TASK REQUIREMENTS |
Transcribe each line of the material exactly as it stands.

SUPPLIED INFORMATION |
(** A pattern found in a text is found in the text with anything before
    and after it. *)
Lemma includes_context (pre s post p : string) :
  includes s p = true -> includes (pre ++ s ++ post) p = true.
Proof.
  intros H. apply includes_app_l. now apply includes_app_r.
Qed.

Lemma existsb_includes_context (pre s post : string) (patterns : list string) :
  existsb (fun p => includes s p) patterns = true ->
  existsb (fun p => includes (pre ++ s ++ post) p) patterns = true.
Proof.
  intros H. apply existsb_exists in H. destruct H as (p & Hin & Hp).
  apply existsb_exists. exists p. split; [assumption|].
  now apply includes_context.
Qed.

(** X8 ([isFirebaseNetworkError], case by case). It returns true exactly
    when the error has a string [code] that, lowercased, contains
    [auth/network-request-failed], [unavailable] or [deadline-exceeded];
    it returns false for an error that is null or undefined or has no
    [code]; and it throws a [TypeError] where [code] is neither absent
    nor a string. *)
Theorem isFirebaseNetworkError_cases (error : JSValue) :
  (isFirebaseNetworkError error = Normal true <->
   exists code,
     optionalCode error = JSString code
     /\ exists pattern,
          In pattern firebaseNetworkCodes
          /\ includes (toLowerCase code) pattern = true)
  /\ (isNullish (optionalCode error) = true ->
      isFirebaseNetworkError error = Normal false)
  /\ (isNullish (optionalCode error) = false ->
      (forall code, optionalCode error <> JSString code) ->
      isFirebaseNetworkError error = Throw notAFunction).
Proof.
  unfold isFirebaseNetworkError.
  destruct (optionalCode error) as [| | b | n | code | props] eqn:Hcode;
    cbn [optionalToLowerCase orEmpty isNullish];
    (split; [split|split]);
    try discriminate; try reflexivity;
    try (intros (c & Hc & _); discriminate);
    try (intros _ Hno; reflexivity).
  - intros Htrue. exists code. split; [reflexivity|].
    apply existsb_exists. injection Htrue as Htrue. exact Htrue.
  - intros (c & Hc & Hpattern). injection Hc as <-. f_equal.
    apply existsb_exists. exact Hpattern.
  - intros _ Hno. now contradiction (Hno code).
Qed.

(** X9 ([isNetworkError] throws on a message of the wrong type). It
    throws exactly when [message] is neither absent nor a string, and
    what it throws is the [TypeError] of the call [toLowerCase()]. *)
Theorem isNetworkError_throws_iff (error : JSValue) :
  ((exists e, isNetworkError error = Throw e) <->
   isNullish (optionalMessage error) = false
   /\ hasStringMessage error = false)
  /\ (forall e, isNetworkError error = Throw e -> e = notAFunction).
Proof.
  unfold isNetworkError, hasStringMessage.
  destruct (optionalMessage error) as [| | b | n | message | props];
    cbn [optionalToLowerCase orEmpty isNullish];
    (split; [split|]);
    try (intros [e He]; discriminate);
    try (intros [? ?]; discriminate);
    try (intros e He; discriminate);
    try (intros e He; now injection He as <-);
    try (intros _; now split);
    try (intros _; eexists; reflexivity).
Qed.

(** X10 (letter case does not matter). Lowercasing the message of an
    error, or the code, does not change what the classifiers return. *)
Theorem classifiers_ignore_case (text : string) :
  isNetworkError (newError (toLowerCase text)) = isNetworkError (newError text)
  /\ isFirebaseNetworkError (withCode (toLowerCase text))
     = isFirebaseNetworkError (withCode text).
Proof.
  unfold isNetworkError, isFirebaseNetworkError, newError, withCode.
  cbn [optionalMessage optionalCode isNullish getProperty lookup String.eqb
       Ascii.eqb Bool.eqb optionalToLowerCase orEmpty].
  now rewrite toLowerCase_idempotent.
Qed.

ANSWER FOR THE TASK |
(** A pattern found in a text is found in the text with anything before
    and after it. *)
Lemma includes_context (pre s post p : string) :
  includes s p = true -> includes (pre ++ s ++ post) p = true.
Proof.
  intros H. apply includes_app_l. now apply includes_app_r.
Qed.

Lemma existsb_includes_context (pre s post : string) (patterns : list string) :
  existsb (fun p => includes s p) patterns = true ->
  existsb (fun p => includes (pre ++ s ++ post) p) patterns = true.
Proof.
  intros H. apply existsb_exists in H. destruct H as (p & Hin & Hp).
  apply existsb_exists. exists p. split; [assumption|].
  now apply includes_context.
Qed.

(** X8 ([isFirebaseNetworkError], case by case). It returns true exactly
    when the error has a string [code] that, lowercased, contains
    [auth/network-request-failed], [unavailable] or [deadline-exceeded];
    it returns false for an error that is null or undefined or has no
    [code]; and it throws a [TypeError] where [code] is neither absent
    nor a string. *)
Theorem isFirebaseNetworkError_cases (error : JSValue) :
  (isFirebaseNetworkError error = Normal true <->
   exists code,
     optionalCode error = JSString code
     /\ exists pattern,
          In pattern firebaseNetworkCodes
          /\ includes (toLowerCase code) pattern = true)
  /\ (isNullish (optionalCode error) = true ->
      isFirebaseNetworkError error = Normal false)
  /\ (isNullish (optionalCode error) = false ->
      (forall code, optionalCode error <> JSString code) ->
      isFirebaseNetworkError error = Throw notAFunction).
Proof.
  unfold isFirebaseNetworkError.
  destruct (optionalCode error) as [| | b | n | code | props] eqn:Hcode;
    cbn [optionalToLowerCase orEmpty isNullish];
    (split; [split|split]);
    try discriminate; try reflexivity;
    try (intros (c & Hc & _); discriminate);
    try (intros _ Hno; reflexivity).
  - intros Htrue. exists code. split; [reflexivity|].
    apply existsb_exists. injection Htrue as Htrue. exact Htrue.
  - intros (c & Hc & Hpattern). injection Hc as <-. f_equal.
    apply existsb_exists. exact Hpattern.
  - intros _ Hno. now contradiction (Hno code).
Qed.

(** X9 ([isNetworkError] throws on a message of the wrong type). It
    throws exactly when [message] is neither absent nor a string, and
    what it throws is the [TypeError] of the call [toLowerCase()]. *)
Theorem isNetworkError_throws_iff (error : JSValue) :
  ((exists e, isNetworkError error = Throw e) <->
   isNullish (optionalMessage error) = false
   /\ hasStringMessage error = false)
  /\ (forall e, isNetworkError error = Throw e -> e = notAFunction).
Proof.
  unfold isNetworkError, hasStringMessage.
  destruct (optionalMessage error) as [| | b | n | message | props];
    cbn [optionalToLowerCase orEmpty isNullish];
    (split; [split|]);
    try (intros [e He]; discriminate);
    try (intros [? ?]; discriminate);
    try (intros e He; discriminate);
    try (intros e He; now injection He as <-);
    try (intros _; now split);
    try (intros _; eexists; reflexivity).
Qed.

(** X10 (letter case does not matter). Lowercasing the message of an
    error, or the code, does not change what the classifiers return. *)
Theorem classifiers_ignore_case (text : string) :
  isNetworkError (newError (toLowerCase text)) = isNetworkError (newError text)
  /\ isFirebaseNetworkError (withCode (toLowerCase text))
     = isFirebaseNetworkError (withCode text).
Proof.
  unfold isNetworkError, isFirebaseNetworkError, newError, withCode.
  cbn [optionalMessage optionalCode isNullish getProperty lookup String.eqb
       Ascii.eqb Bool.eqb optionalToLowerCase orEmpty].
  now rewrite toLowerCase_idempotent.
Qed.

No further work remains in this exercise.